M60 began with a question the fleet had not formally asked: was the VFIO solution a permanent architecture or an interim fix? The answer required examining whether an alternative driver path existed that the initial survey had missed.

It did. The nvidia-580xx-dkms package — available in the AUR (Arch User Repository) and the related repositories of Arch-based distributions — provided a patched DKMS module specifically targeting Maxwell-class hardware on modern kernels. The key difference from nvidia-open was that nvidia-580xx-dkms was a fork of the proprietary driver series maintained by community packagers, not the official open-source rewrite. It retained the proprietary compute stack — including full CUDA 5.2 support — while providing a kernel module that built against current kernel versions.

SLES's package ecosystem did not provide this package. Its zypper repositories offered the official NVIDIA channels — which meant the same choices that M56 had already exhausted. Arch Linux's AUR offered everything.

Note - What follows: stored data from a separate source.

(** [OpenAPIScanner.scan] *)
Definition scan (a : authorization) (source_url : string) (refresh_authorization : option (IM authorization))
    (policy_decision_observer : option (PolicyDecision -> IM unit)) (credential_binding_id : option Z)
    (refresh_credential : option (IM AuthenticationContext)) : IM OpenAPIScanResult :=
  decision ← evaluate_source hosts source_url a;
  _ ← (if negb (allowed decision) then
         _ ← observe_scan_decision decision policy_decision_observer;
         raise_if_scan_denied decision
       else mret tt);
  refresh ← match refresh_authorization with
            | Some refresh => mret refresh
            | None => scan_blocked "authorization_refresh_missing"
                        "Persisted authorization refresh is required before OpenAPI fetch."
            end;
  _ ← scan_wait (target_id a.1.1) a.1.2;
  a' ← refresh;
  _ ← scan_unless (same_revision (decision_revision_id decision) a') "authorization_revision_changed"
        "Target authorization revision changed before fetch.";
  decision' ← evaluate_source hosts source_url a';
  _ ← observe_scan_decision decision' policy_decision_observer;
  _ ← raise_if_scan_denied decision';
  _ ← scan_unless (bool_decide (network_mode a'.1.1 = PRIVATE_LOCAL)) "external_network_mode_not_ready"
        "External/public-authorized OpenAPI retrieval is not available until the remaining release gates exist.";
  context ← scan_context credential_binding_id refresh_credential;
  fetched ← fetch_schema a'.1.1 source_url context;
  endpoints ← lift (parsed_schema (fetched_schema fetched));
  mret (mkScanResult source_url (fetched_sha256 fetched) (fetched_size fetched) (fetched_encoding fetched)
          (fetched_decoded_sha256 fetched) (fetched_decoded_size fetched) endpoints credential_binding_id).
End scanner.

(** * What a scan looks like *)

Abbreviation scan_events := (list (event import_call)).

Definition is_fetch_call (c : import_call) : bool := match c with ImportRequest _ => true | _ => false end.
Definition is_fetch (e : event import_call) : bool := is_fetch_call (event_call e).
Definition unfetched (w : scan_events) : Prop := Forall (fun e => is_fetch e = false) w.

(** The calls of the credential, and the context they give. *)
Definition credential_events (target : Z) (binding : option Z) (context : option AuthenticationContext)
    (w : scan_events) : Prop :=
  match binding with
  | None => w = [] /\ context = None
  | Some b => exists db identity token c,
      w = [Event ImportFresh (Ok db); Event (ImportToken (identity_id identity) b) (Ok token)] /\
      usable_credential target b db = Some identity /\
      build_authentication_context identity (Some token) = Ok c /\ context = Some c
  end.

(** The headers of the request. *)
Definition document_headers (context : option AuthenticationContext) (headers : list (string * string)) : Prop :=
  let base := [("Accept", "application/json"); ("Accept-Encoding", "gzip")] in
  match context with
  | None => headers = base
  | Some c => apply_authentication_context (Some base) c = Ok headers
  end.

Section gate.
Variable hosts : list string.
Variable url : string.
Variable binding : option Z.
Variable a : authorization.
Variable w0 : scan_events.

Abbreviation t := (target_id a.1.1).

(** Everything that comes before the request, in its order. *)
Definition fetch_cleared (a' : authorization) (d : PolicyDecision) (headers : list (string * string))
    (w : scan_events) : Prop :=
  exists t1 r0 db t2 rec context credential,
    w = w0 ++ [Event ImportClock (Ok t1); Event (ImportRateWait (rate_key t) (max_requests_per_second r0)) (Ok tt);
               Event ImportFresh (Ok db); Event ImportClock (Ok t2); Event (ImportAudit rec) (Ok tt)] ++ credential /\
    a.1.2 = Some r0 /\ load_execution_authorization t db = Some a' /\
    evaluate hosts a'.1.1 a'.1.2 a'.2 url "GET" None t2 = Ok d /\
    append_policy_decision "openapi_import" t d None None None = Ok rec /\
    cleared hosts url "GET" a a' d /\
    credential_events t binding context credential /\ document_headers context headers.

Section document.
Variable sha256 : string -> string.
Variable json_loads : string -> result loads_error json.
Context {decoder : Type}.
Variable decompressobj : decoder.
Variable decompress : decoder -> string -> Z -> option (string * string * decoder).
Variable eof : decoder -> bool.
Variable unused_data : decoder -> string.
Variable flush : decoder -> Z -> option string.

Abbreviation read := (read_document sha256 json_loads decompressobj decompress eof unused_data flush).

(** The result describes the response. *)
Definition describes (g : NetworkGatewayResult) (s : OpenAPIScanResult) : Prop :=
  exists f endpoints, read g = Ok f /\ parsed_schema (fetched_schema f) = Ok endpoints /\
    s = mkScanResult url (fetched_sha256 f) (fetched_size f) (fetched_encoding f) (fetched_decoded_sha256 f)
          (fetched_decoded_size f) endpoints binding.

Definition scan_sound (r : result exn OpenAPIScanResult) (w : scan_events) : Prop :=
  ((exists e, r = Raise e) /\ exists ext, w = w0 ++ ext /\ unfetched ext) \/
  exists a' d headers w1 ans,
    fetch_cleared a' d headers w1 /\
    w = w1 ++ [Event (ImportRequest (mkRequest (target_id a'.1.1) PRIVATE_LOCAL "GET" url headers
                                       MAX_OPENAPI_RESPONSE_BYTES (float_of_Z 5) false)) ans] /\
    match r with Ok s => exists g, ans = Ok g /\ describes g s | Raise _ => True end.

(** ** Lemmas *)

Abbreviation verified_scan m Q w := (verified record_events (fun _ => True) m Q tt w).

Section steps.
Context {A : Type} (Q : result exn A -> unit -> scan_events -> Prop).
Hypothesis fails : forall e ext, unfetched ext -> Q (Raise e) tt (w0 ++ ext).

Lemma unfetched_snoc ext e : unfetched ext -> is_fetch e = false -> unfetched (ext ++ [e]).
Proof. intros Hw He. apply Forall_app. split; [done|]. by constructor. Qed.

Lemma scan_perform c (k : answer c -> IM A) ext : unfetched ext -> is_fetch_call c = false ->
  (forall x, unfetched (ext ++ [Event c (Ok x)]) -> verified_scan (k x) Q (w0 ++ ext ++ [Event c (Ok x)])) ->
  verified_scan (perform c ≫= k) Q (w0 ++ ext).
Proof.
  intros Hw Hc Hk. apply verified_bind. record_call. intros [x|e] _; rewrite <- app_assoc.
  - apply Hk. by apply unfetched_snoc.
  - apply fails. by apply unfetched_snoc.
Qed.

The decision was made: Tanker would be reinstalled.


The Reinstallation

Arch Linux with Omarchy was chosen as the target. Omarchy is an Arch-based opinionated desktop/server environment that provides sane defaults without the bureaucracy of an enterprise distribution. For a fleet node that needed bleeding-edge driver packages from the AUR, Arch's rolling release model was not a risk — it was the requirement.

The reinstallation procedure was the standard fleet rebirth protocol: backup the Universalis connection credentials, document the K3s node configuration, wipe and reinstall, restore configuration, re-register with the cluster.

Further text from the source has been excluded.